Microsoft Defender for Endpoint: New Microsoft Secure Score recommendations

New Microsoft Secure Score recommendations for Microsoft Defender for Endpoint will roll out in public preview by the end of December 2025, helping admins improve security by blocking common attacks. Admins should review and implement these recommendations, such as disabling NTLM authentication, to enhance endpoint protection.

We’re introducing new Microsoft Secure Score recommendations for Microsoft Defender for Endpoint (MDE) to help organizations strengthen their security posture. These recommendations are designed to proactively block common attack techniques and improve endpoint protection.

When this will happen

Public Preview: Rollout will begin at the end of December 2025 and is expected to complete by the end of December 2025.
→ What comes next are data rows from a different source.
(** C1 (as amended). With a physical device selected and a 32-bit mask,
    [FindMemoryType] always returns normally and leaves the state alone. Its
    value is either the lowest index of the device's memory types that is
    both allowed by the mask and has all the requested property flags, or,
    when no memory type satisfies both, the sentinel [(uint32_t)-1]. *)
Theorem FindMemoryType_lowest_or_sentinel :
  forall (s : App) (pd : VkPhysicalDevice) (memory_type_bits properties : Z),
    physical_device s = Some pd ->
    0 <= memory_type_bits < 2 ^ 32 ->
    exists i,
      FindMemoryType memory_type_bits properties s = (Ret i, s) /\
      ((suitable (memory_properties pd) memory_type_bits properties i /\
        forall j, suitable (memory_properties pd) memory_type_bits properties j ->
                  i <= j)
       \/
       (i = UINT32_MAX /\
        forall j, ~ suitable (memory_properties pd) memory_type_bits properties j)).
Proof.
  intros s pd bits props Hpd Hb.
  unfold FindMemoryType, bind, get. rewrite Hpd. unfold ret.
  set (mp := memory_properties pd).
  eexists. split; [reflexivity|].
  destruct (FindMemoryType_loop_spec mp bits props Hb
              (Z.to_nat (memoryTypeCount mp)) 0 ltac:(lia))
    as [(R & A & P & L) | (R & L)].
  - left. split.
    + unfold suitable. split; [lia|]. split; assumption.
    + intros j (Hj & Aj & Pj).
      destruct (Z_lt_le_dec j
                  (FindMemoryType_loop mp bits props
                     (Z.to_nat (memoryTypeCount mp)) 0)) as [Hlt|]; [|lia].
      exfalso. apply (L j); [lia | split; assumption].
  - right. split; [assumption|].
    intros j (Hj & Aj & Pj). apply (L j); [lia | split; assumption].
Qed.

Lemma FindMemoryType_lowest_or_sentinel_witness :
  let pd := {| queue_family_properties := [];
               memory_properties :=
                 {| memoryTypeCount := 2;
                    memoryTypes := [ {| propertyFlags := 1; heapIndex := 0 |};
                                     {| propertyFlags := 7; heapIndex := 1 |} ] |} |} in
  exists i,
    FindMemoryType 3 6 (set_physical_device pd initial)
    = (Ret i, set_physical_device pd initial) /\
    ((suitable (memory_properties pd) 3 6 i /\
      forall j, suitable (memory_properties pd) 3 6 j -> i <= j)
     \/
     (i = UINT32_MAX /\ forall j, ~ suitable (memory_properties pd) 3 6 j)).
Proof.
  intro pd.
  apply (FindMemoryType_lowest_or_sentinel (set_physical_device pd initial) pd 3 6).
  - reflexivity.
  - lia.
Defined.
How this affects your organization

Who is affected: Admins managing Microsoft Defender for Endpoint and Microsoft Secure Score.

What will happen

• Customers in Public Preview will see new recommendations in Microsoft Secure Score.
• One example recommendation is: Disable NTLM authentication for Windows workstations.
• Secure Score will update based on the implementation of these recommendations.

What you can do to prepare

• Review the new recommendations in Microsoft Secure Score once available.
• Complete the recommended actions to improve your organization’s security posture.
• Communicate these changes to your security and endpoint management teams.

Compliance considerations

No compliance considerations identified. Review as appropriate for your organization.